Bu gün de sevgili Zel bana bir mim göndermiş… Herkes adına en son gelen mimimi cevaplamak istiyorum…
Öncelikle gelen mimler;
Sevgili Umut Sepeti Zel…..başka da bilmediğim varsa beni bağışlasınlar ne olur…
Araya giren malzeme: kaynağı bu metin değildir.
Lemma In_category_ds_in now st k d :
  In d (category_ds_in category_order st now k)
  <-> In d (discounts st) /\ In (Discount.id d, k) (discount_categories st)
      /\ Discount.start_time d <= now <= Discount.end_time d.
Proof.
  rewrite <- In_active_Category_discounts. unfold category_ds_in. split.
  - apply Permutation_in, Permutation_sym, category_order_Permutation.
  - apply Permutation_in, category_order_Permutation.
Qed.

Lemma Product_available_discount_in_run now p st :
  (exists c, In c (categories st) /\ Category.id c = Product.category p) ->
  Product_available_discount_in product_order category_order now (bind_to p st) =
  (inr (firstn 1 (sorted Discount.percentage true
          (product_ds_in product_order st now (Product.id p)
           ++ category_ds_in category_order st now (Product.category p)))),
   bind_to p st).
Proof.
  intros [c [Hin Hid]].
  unfold Product_available_discount_in, Product_category, bind, timezone_now, get_self,
    gets, ret. simpl.
  destruct (find (fun c0 => Category.id c0 =? Product.category p) (categories st))
    as [c' | ] eqn:E.
  - apply find_some in E. destruct E as [_ E]. apply Z.eqb_eq in E.
    simpl. rewrite E. reflexivity.
  - exfalso. apply (find_none _ _ E) in Hin. apply Z.eqb_neq in Hin. contradiction.
Qed.
End QuerysetOrderFacts.
(** [display_tree(node, indent)] prints one line per node of the same
    depth-first walk as [search] (into directories only, children in
    insertion order): [indent], two spaces per level below [node], then
    ["- "] for a file or ["+ "] for a directory, then the node's [name]. *)
Theorem display_tree_lines n indent :
  display_tree n indent =
  map (fun kn => String.append indent
                   (String.append (spaces (length (fst kn)))
                      (String.append (if is_file (snd kn) then "- " else "+ ")
                         (name (snd kn)))))
      (nodes_with_keys n).
Proof.
  revert indent. induction n as [nm f ch ps IH] using FileSystemNode_ind'.
  intros indent. rewrite display_tree_eq, nodes_with_keys_eq.
  destruct f; [reflexivity|]. cbn [map fst snd length spaces is_file name].
  f_equal. clear nm ps.
  induction ch as [|[k c] r IHr]; [reflexivity|].
  inversion IH as [|? ? IHc IHrest]; subst.
  cbn [flat_map fst snd]. rewrite map_app, IHc, (IHr IHrest), map_map. f_equal.
  apply map_ext. intros [ks m]. cbn [fst snd length spaces].
  rewrite !string_append_assoc. reflexivity.
Qed.

(** ** Adding and removing one child *)

Lemma dict_set_new {V} k (v : V) d :
  dict_get k d = None -> dict_set k v d = d ++ [(k, v)].
Proof.
  induction d as [|[k' v'] r IH]; simpl; [reflexivity|].
  destruct (String.eqb k' k); [discriminate|]. intros H. now rewrite IH.
Qed.

Lemma dict_del_absent {V} k (d : list (string * V)) :
  dict_get k d = None -> dict_del k d = d.
Proof.
  induction d as [|[k' v'] r IH]; simpl; [reflexivity|].
  unfold dict_del in *. simpl.
  destruct (String.eqb k' k); [discriminate|]. intros H. simpl. now rewrite IH.
Qed.
(** X8.  Refreshing the page twice is the same as refreshing it once:
    [updateUI] is idempotent, class order included. *)
Theorem updateUI_idempotent w :
  exec updateUI (exec updateUI w) = exec updateUI w.
Proof.
  rewrite !updateUI_exec. unfold with_ui. cbn [state ui]. f_equal.
  unfold updateUI_writes. cbn [micButton_classList]. f_equal.
  set (three := [js "listening"; js "thinking"; js "error"]).
  assert (R : classList_remove three
                (let cl := classList_remove three (micButton_classList (ui w)) in
                 let cl := if jsstring_eqb (status (state w)) (js "Listening")
                           then classList_add (js "listening") cl else cl in
                 let cl := if jsstring_eqb (status (state w)) (js "Thinking")
                           then classList_add (js "thinking") cl else cl in
                 if jsstring_eqb (status (state w)) (js "Error")
                 then classList_add (js "error") cl else cl)
              = classList_remove three (micButton_classList (ui w))).
  { cbv zeta.
    destruct (jsstring_eqb (status (state w)) (js "Listening"));
      destruct (jsstring_eqb (status (state w)) (js "Thinking"));
      destruct (jsstring_eqb (status (state w)) (js "Error"));
      repeat (rewrite classList_remove_add by reflexivity);
      apply classList_remove_idempotent. }
  cbv zeta in R. now rewrite R.
Qed.

(** ** Invariants of the event loop *)

Lemma keeps_ret {A} I (a : A) : keeps I (ret a).
Proof. now intros w H. Qed.

Lemma keeps_throw {A} I e : keeps I (@throw A e).
Proof. now intros w H. Qed.

Lemma keeps_lift {A} I (c : completion A) : keeps I (lift c).
Proof. now intros w H. Qed.

Lemma keeps_get {A} I (f : World -> A) : keeps I (get f).
Proof. now intros w H. Qed.

Lemma keeps_modify I (f : World -> World) :
  (forall w, I w -> I (f w)) -> keeps I (modify f).
Proof. intros Hf w H. now apply Hf. Qed.

Lemma keeps_bind {A B} I (m : M A) (k : A -> M B) :
  keeps I m -> (forall a, keeps I (k a)) -> keeps I (bind m k).
Proof.
  intros Hm Hk w H. specialize (Hm w H). unfold exec, bind in *.
  destruct (m w) as [[a|e] w1]; [apply (Hk a w1 Hm) | exact Hm].
Qed.

Lemma keeps_try_catch {A} I (body : M A) (handler : exn -> M A) :
  keeps I body -> (forall e, keeps I (handler e)) ->
  keeps I (try_catch body handler).
Proof.
  intros Hb Hh w H. specialize (Hb w H). unfold exec, try_catch in *.
  destruct (body w) as [[a|e] w1]; [exact Hb | apply (Hh e w1 Hb)].
Qed.

Lemma keeps_run I es w0 :
  (forall e, keeps I (dispatch e)) -> I w0 ->
  I (fold_left (fun w e => exec (dispatch e) w) es w0).
Proof.
  intros Hd. revert w0. induction es as [|e es IH]; intros w0 H; simpl; [exact H|].
  apply IH. now apply Hd.
Qed.

(** Walks through an action built from the monad's operations; [prim]
    closes the actions treated as units, [solver] the obligations of
    [modify]. *)
Ltac keep_with prim solver :=
  repeat first
    [ prim
    | apply keeps_ret | apply keeps_throw | apply keeps_lift | apply keeps_get
    | apply keeps_modify; solver
    | apply keeps_bind; [|intro]
    | apply keeps_try_catch; [|intro]
    | progress cbv beta
    | match goal with
      | |- keeps _ (if ?b then _ else _) => destruct b
      | |- keeps _ (match ?x with _ => _ end) => destruct x
      end ].

(** *** The synthesis queue *)

Lemma keeps_queue_speak synth0 text : keeps (queue_short synth0) (speak text).
Proof.
  intros w H. unfold queue_short in *.
  destruct (speechSynthesisRef w) as [s|] eqn:E.
  - destruct (json_truthy text) eqn:T.
    + destruct (speak_queue text w s E T) as (u & -> & _).
      destruct synth0; [now right | exact H].
    + unfold exec. rewrite (speak_noop text w (or_intror T)).
      cbn [snd speechSynthesisRef with_effect]. now rewrite E.
  - now rewrite (speak_without_synth text w E).
Qed.

Ltac queue_solver :=
  let w := fresh "w" in
  let H := fresh "H" in
  intros w H; unfold queue_short in *;
  cbn [speechSynthesisRef with_state with_ui with_effect with_recognition with_synth];
  try exact H;
  destruct (speechSynthesisRef w); cbn [option_map queue]; exact H.

Lemma keeps_queue_dispatch synth0 e : keeps (queue_short synth0) (dispatch e).
Proof.
  destruct e as [b| |event| | |o|[]|vs]; cbn [dispatch run_callback];
    try (keep_with ltac:(apply keeps_queue_speak) queue_solver; fail).
  unfold sendToLyra_resume.
  destruct o as [e|ok e|ok data];
    keep_with ltac:(apply keeps_queue_speak) queue_solver.
Qed.

Lemma keeps_queue_main synth0 : keeps (queue_short synth0) main.
Proof. unfold main. keep_with ltac:(apply keeps_queue_speak) queue_solver. Qed.

(** X9.  However many times the script speaks, it never leaves more than
    one of its utterances in the synthesis queue: counting what the script
    submits and cancels, after any sequence of events the queue is as the
    script found it or holds exactly one utterance, and a browser without
    speech synthesis stays without. *)
Theorem queue_never_piles_up page synth sr es :
  match speechSynthesisRef (run es (initial_world page synth sr)), synth with
  | Some s, Some s0 => queue s = queue s0 \/ length (queue s) = 1%nat
  | None, None => True
  | _, _ => False
  end.
Proof.
  change (queue_short synth (run es (initial_world page synth sr))).
  unfold run. apply keeps_run; [apply keeps_queue_dispatch|].
  apply keeps_queue_main. unfold queue_short. cbn [speechSynthesisRef initial_world].
  destruct synth; auto.
Qed.

(** *** The speaker and the mode *)

Lemma json_or_truthy field fallback :
  json_truthy fallback = true -> json_truthy (json_or field fallback) = true.
Proof.
  intros H. unfold json_or. destruct field as [v|]; [|exact H].
  now destruct (json_truthy v) eqn:E.
Qed.

Ltac truthy_solver :=
  let w := fresh "w" in
  let H := fresh "H" in
  intros w H; exact H.

Lemma keeps_truthy_resume o : keeps speaker_mode_truthy (sendToLyra_resume o).
Proof.
  intros w [H1 H2]. unfold exec, sendToLyra_resume, try_catch.
  destruct (sendToLyra_response_cases o w) as [[e E] | (data & -> & Hd)].
  - rewrite E. destruct (sendToLyra_catch_reports e w) as (_ & Hc & Hm & _).
    unfold exec in Hc, Hm. unfold speaker_mode_truthy. now rewrite Hc, Hm.
  - destruct (sendToLyra_response_effect data w Hd) as (_ & Hc & Hm & _).
    unfold exec in Hc, Hm.
    rewrite (sendToLyra_response_success data w Hd) in *. cbn [snd] in *.
    unfold speaker_mode_truthy. rewrite Hc, Hm.
    split; now apply json_or_truthy.
Qed.

Lemma keeps_truthy_dispatch e : keeps speaker_mode_truthy (dispatch e).
Proof.
  destruct e as [b| |event| | |o|[]|vs]; cbn [dispatch run_callback];
    keep_with ltac:(apply keeps_truthy_resume) truthy_solver.
Qed.

Lemma keeps_truthy_main : keeps speaker_mode_truthy main.
Proof. unfold main. keep_with fail truthy_solver. Qed.

(** X10.  [state.currentSpeaker] and [state.mode] are truthy at all
    times: they start as non-empty strings and a response can only replace
    them by a truthy value, so no sequence of events makes either empty,
    [null], [0] or [false]. *)
Theorem speaker_and_mode_stay_truthy page synth sr es :
  json_truthy (currentSpeaker (state (run es (initial_world page synth sr)))) = true
  /\ json_truthy (mode (state (run es (initial_world page synth sr)))) = true.
Proof.
  change (speaker_mode_truthy (run es (initial_world page synth sr))).
  unfold run. apply keeps_run; [apply keeps_truthy_dispatch|].
  apply keeps_truthy_main. split; reflexivity.
Qed.

(** *** Listening and the recognition flag *)

Lemma not_listening_suffices w :
  status (state w) <> js "Listening" -> listening_is_active w.
Proof. intros H E. now destruct H. Qed.

Lemma listening_same_state w w' :
  state w' = state w -> listening_is_active w -> listening_is_active w'.
Proof. unfold listening_is_active. now intros ->. Qed.

Ltac other_status :=
  apply not_listening_suffices; run_simpl;
  let E := fresh "E" in intros E; vm_compute in E; discriminate E.

Lemma keeps_listening_catch e : keeps listening_is_active (sendToLyra_catch e).
Proof.
  intros w _. apply not_listening_suffices.
  destruct (sendToLyra_catch_reports e w) as ([Hst _] & _).
  rewrite Hst. intros E. vm_compute in E. discriminate E.
Qed.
Hangi şekilde kitap okumayı seversiniz? Mimin konusu…
………………….
İlkokula yeni başlamıştım, memleketten İstanbul’a taşınmıştık… Babam okul okuyacak, büyük ‘baba’ olacaktı. İlk okuduğum okulu hatırlamıyorum, yani yollarını, duvarlarını… Çünkü tam 5 kere okul değiştirdim 5 senede… Ama bir şey hatırlıyorum, okula başlayınca öğretmen benden hiç hoşlanmamıştı. Şimdi fark ediyor ve anlıyorum ki, şiveli konuşan bir çocuktum, eee çok normal memleketten gelmiştim ve İstanbul’un en göbeğine düşmüştüm. Çok üzülmüştüm, çok!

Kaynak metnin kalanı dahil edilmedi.